Old City (Pink City)
The Old City (known as the Pink City by some) is partially encircled by a crenellated wall punctuated at intervals by grand gateways. The major gates are Chandpol (pol means ‘gate’), Ajmeri Gate and Sanganeri Gate. Avenues divide the Old City into neat rectangles, each specialising in certain crafts, as ordained in the ancient Hindu texts Shilpa-Shastra. The main bazaars in
the Old City include Johari Bazaar, Tripolia Bazaar, Bapu Bazaar and Chandpol Bazaar.

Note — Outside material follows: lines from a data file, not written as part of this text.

(* ===== verification/Duration.v ===== *)
(** Durations as the time package of Go's standard library reads them
    ([time.ParseDuration]): nanoseconds in an int64, fractions through binary64
    arithmetic. *)
From S2P Require Import Prelude Timestamp Text.
From Stdlib Require Import SpecFloat.
From stdpp Require Import options.

Definition hour : Z := 60 * minute.

(** ** Binary64 *)

Definition float64 (z : Z) : spec_float := binary_normalize 53 1024 z 0 false.
Definition float_mul : spec_float → spec_float → spec_float := SFmul 53 1024.
Definition float_div : spec_float → spec_float → spec_float := SFdiv 53 1024.

(** [uint64(f)] of a float in its range. *)
Definition truncate_float (f : spec_float) : Z :=
  match f with
  | S754_finite false m e => Z.shiftl (Z.pos m) e
  | _ => 0
  end.

(** ** Parsing *)

Definition two63 : Z := 2 ^ 63.

(** [leadingInt]: the digits at the front, unless their value exceeds 2^63. *)
Fixpoint leadingInt (x : Z) (s : string) : option (Z * string) :=
  match s with
  | String c rest =>
      if is_digit c then
        if two63 / 10 <? x then None
        else
          let x := x * 10 + (code c - 48) in
          if two63 <? x then None else leadingInt x rest
      else Some (x, s)
  | EmptyString => Some (x, "")
  end.

(** [leadingFraction]: digits that no longer fit are read and ignored. *)
Fixpoint leadingFraction (x : Z) (scale : spec_float) (overflow : bool) (s : string) : Z * spec_float * string :=
  match s with
  | String c rest =>
      if is_digit c then
        if overflow then leadingFraction x scale true rest
        else if (two63 - 1) / 10 <? x then leadingFraction x scale true rest
        else
          let y := x * 10 + (code c - 48) in
          if two63 <? y then leadingFraction x scale true rest
          else leadingFraction y (float_mul scale (float64 10)) false rest
      else (x, scale, s)
  | EmptyString => (x, scale, "")
  end.

(** The unit: what comes before the next digit or period. *)
Fixpoint take_unit (s : string) : string * string :=
  match s with
  | String c rest =>
      if is_digit c || Ascii.eqb c "." then ("", s)
      else let '(u, rest) := take_unit rest in (String c u, rest)
  | EmptyString => ("", "")
  end.

Definition unitMap (u : string) : option Z :=
  if String.eqb u "ns" then Some 1
  else if String.eqb u "us" || String.eqb u "µs" || String.eqb u "μs" then Some 1000
  else if String.eqb u "ms" then Some 1000000
  else if String.eqb u "s" then Some second
  else if String.eqb u "m" then Some minute
  else if String.eqb u "h" then Some hour
  else None.

(** The fraction of a unit. *)
Definition fraction_of (f : Z) (scale : spec_float) (unit : Z) : Z :=
  truncate_float (float_mul (float64 f) (float_div (float64 unit) scale)).

(** One number with its unit: its nanoseconds and the rest. *)
Definition parse_component (s : string) : option (Z * string) :=
  match s with
  | EmptyString => None
  | String c _ =>
      if negb (is_digit c || Ascii.eqb c ".") then None else
      '(v, s') ← leadingInt 0 s;
      let pre := negb (slen s' =? slen s) in
      let '(f, scale, s'', post) :=
        match s' with
        | String "." r => let '(f, scale, r') := leadingFraction 0 (float64 1) false r in
            (f, scale, r', negb (slen r' =? slen r))
        | _ => (0, float64 1, s', false)
        end in
      if negb (pre || post) then None else
      let '(u, rest) := take_unit s'' in
      if negb (nonempty u) then None else
      unit ← unitMap u;
      if two63 / unit <? v then None else
      let v := v * unit in
      let v := if 0 <? f then (v + fraction_of f scale unit) mod 2 ^ 64 else v in
      if (0 <? f) && (two63 <? v) then None else Some (v, rest)
  end.

(** The sum of the components, in a uint64; every component takes at least one
    byte, so that the length of the text bounds the rounds. *)
Fixpoint parse_components (rounds : nat) (d : Z) (s : string) : option Z :=
  match rounds, s with
  | _, EmptyString => Some d
  | O, _ => None
  | S rounds, _ =>
      '(v, rest) ← parse_component s;
      let d := (d + v) mod 2 ^ 64 in
      if two63 <? d then None else parse_components rounds d rest
  end.

Definition ParseDuration (s : string) : option Z :=
  let '(neg, s) := match s with
    | String "-" rest => (true, rest)
    | String "+" rest => (false, rest)
    | _ => (false, s)
    end in
  if String.eqb s "0" then Some 0
  else if negb (nonempty s) then None
  else
    d ← parse_components (String.length s) 0 s;
    if neg : bool then Some (wrap64 (- d))
    else if two63 - 1 <? d then None else Some d.

Example parse_units : ParseDuration <$> ["24h"; "1h15m30.918s"; "1.5h"; "-.5ms"; "0"; "300ms"; "5"; "1d"; ""; "2562048h"] =
  [Some (24 * hour); Some (4530918 * 1000000); Some (90 * minute); Some (-500000); Some 0; Some (300 * 1000000);
   None; None; None; None].
Proof. vm_compute. reflexivity. Qed.

Example parse_rounded : ParseDuration "0.3333333333333333333h" = Some 1200000000000 ∧ ParseDuration "39.0000001us" = Some 39000.
Proof. vm_compute. done. Qed.
Lemma Lifecycle_Validate_Ok o :
  Lifecycle_Validate o = Ok tt → 1 ≤ lo_PreviousRecordRevision o ∧
  (∃ created, canonicalTime (lo_CreatedAt o) = Some created ∧
     ∀ grace, nonempty (lo_GraceEndsAt o) = true → parse_rfc3339 (lo_GraceEndsAt o) = Some grace → created ≤ grace) ∧
  (without_new_record (lo_State o) = false → lo_PreviousRecordRevision o < lo_NewRecordRevision o) ∧
  (after_health (lo_State o) = true → digestPattern (lo_HealthEvidenceDigest o) = true).
Proof.
  unfold Lifecycle_Validate. rewrite reject_if_bind. intros [Hb H]. repeat (apply orb_false_iff in Hb as [Hb ?]).
  destruct (canonicalTime (lo_CreatedAt o)) as [created|]; [|done]. destruct (canonicalTime _) as [updated|]; [|done].
  rewrite !reject_if_bind in H. destruct H as (_ & Hrev & Hlost & Hhealth & H).
  split_and!; [lia| | |].
  - exists created. split; [done|]. intros grace Hne Hg. rewrite Hne, Hg in H. apply reject_if_Ok in H. lia.
  - intros Hs. rewrite Hs in Hlost. cbn in Hlost. lia.
  - intros Hs. rewrite Hs in Hhealth. by apply negb_false_iff in Hhealth.
Qed.

(** C18: a revocation is safe.  It is allowed only for an operation that is
    revoking, whose record has a newer revision than the credential to revoke,
    whose health evidence is as recorded, and whose grace period has ended; and
    only under the very policy that the operation was planned with, unexpired
    and signed, which grants the provider identity, the credential class, the
    operation and the target, all of them those of the operation. *)
Theorem revocation_is_safe o b recordRevision health now policy :
  RevocationAllowed o b recordRevision health now policy = Ok tt →
  lo_State o = StateRevoking ∧
  (1 ≤ lo_PreviousRecordRevision o < lo_NewRecordRevision o ∧ lo_NewRecordRevision o = recordRevision) ∧
  (digestPattern (lo_HealthEvidenceDigest o) = true ∧ lo_HealthEvidenceDigest o = health) ∧
  (∃ created grace, canonicalTime (lo_CreatedAt o) = Some created ∧ parse_rfc3339 (lo_GraceEndsAt o) = Some grace ∧
     created ≤ grace ≤ now) ∧
  lo_PolicyDigest o = policy_Digest policy ∧ granted policy b now ∧
  (lo_VaultID o = ab_VaultID b ∧ lo_Bundle o = ab_Bundle b ∧ lo_ManifestDigest o = ab_ManifestDigest b ∧
   lo_Provider o = ab_Provider b ∧ lo_ProviderIdentity o = ab_ProviderIdentity b ∧
   lo_CredentialClass o = ab_CredentialClass b ∧ lo_Target o = ab_Target b).
Proof.
  unfold RevocationAllowed. rewrite !reject_if_bind. intros (Hb & Hne & H). apply negb_false_iff in Hne.
  destruct (parse_rfc3339 (lo_GraceEndsAt o)) as [grace|] eqn:Eg; [|done]. apply reject_if_bind in H as [Hnow H].
  apply Authorizes_granted in H. repeat (apply orb_false_iff in Hb as [Hb ?]).
  apply negb_false_iff, is_ok_true in Hb as [[] Hb].
  apply Lifecycle_Validate_Ok in Hb as (Hprev & (created & Hc & Hgrace) & Hnew & Hhealth).
  repeat match goal with
  | H : negb _ = false |- _ => apply negb_false_iff in H
  | H : String.eqb _ _ = true |- _ => apply String.eqb_eq in H
  | H : bool_decide (_ ≠ _) = false |- _ => apply bool_decide_eq_false, dec_stable in H
  end.
  match goal with E : lo_State o = StateRevoking |- _ => rewrite E in Hnew, Hhealth end.
  split_and!; try done; try lia; [by apply Hnew|by apply Hhealth|].
  exists created, grace. split_and!; [done|done| |lia]. by apply Hgrace.
Qed.
End Revocation.

(** ** Evidence *)

Section Chain.
Context {crypto : Crypto} {codec : LifecycleCodec}.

(Indian/foreigner incl camera ₹75/300, video camera ₹200, audio guide ₹80, human guide from ₹300, Chandra Mahal tour ₹2500; h9.30am-5pm) A complex of courtyards, gardens and buildings, the impressive City Palace is right in the centre of the Old City. The outer wall was built by Jai Singh, but within it the palace has been enlarged and adapted over the centuries. Despite the gradual development, the whole is a striking blend of Rajasthani and Mughal architecture. The price of admission also gets you in to Jaigarh Fort (the fort above Amber Fort, 10km from town), a deal that is valid for two days.¨
Entering through Virendra Pol, you’ll see the Mubarak Mahal (Welcome Palace), built in the late 19th century for Maharaja Madho Singh II as a reception centre for visiting dignitaries. Its multi-arched, colonnaded construction was cooked up in an Islamic, Rajput and European stylistic stew by the architect Sir Swinton Jacob. It now forms part of the Maharaja Sawai Mansingh II
Museum, containing a collection of royal costumes and superb shawls, including Kashmiri pashmina (wool shawls). One remarkable exhibit is Sawai Madho Singh I’s capacious clothing. It’s said he was a cuddly 2m tall, 1.2m wide and 250kg.¨
Set between the Armoury and the Diwan-iAm art gallery is an open courtyard known in Sanskrit as Sarvatobhadra. At its centre is a pink-and-white, marble-paved gallery that was used as the Diwan-i-Khas (Hall of Private Audience), where the maharajas would consult their ministers. Here you can see two enormous silver vessels, 1.6m tall and reputedly the largest silver objects in the world; Maharaja Madho Singh II, as a devout Hindu, used these vessels to take holy Ganges water to England.¨
Within the lavish Diwan-i-Am (Hall of Public Audience) is an art gallery. Exhibits include a copy of the entire Bhagavad Gita handwritten in tiny script, and miniature copies of other holy Hindu scriptures, which were small enough to be easily hidden in the event that Mughal zealot Aurangzeb tried to destroy the sacred texts.¨
The Anand Mahal Sileg Khana – the Maharani’s Palace – houses the Armoury, which has one of the best collections of weapons in the country. Many of the ceremonial weapons are elegantly engraved and inlaid, belying their grisly purpose.¨
Pitam Niwas Chowk & Chandra Mahal
Located towards the palace’s inner courtyard is Pitam Niwas Chowk, with four glorious gates that represent the seasons. The Peacock Gate depicts autumn, with zigzagging patterns and peacock motifs – around the doorway are five beautiful repeated peacock bas reliefs in all their feathered glory. Beyond this chowk (square) is the private palace, the Chandra Mahal, which is still the residence of the descendants of the royal family and where you can take a 45-minute guided tour (₹2500) of select areas.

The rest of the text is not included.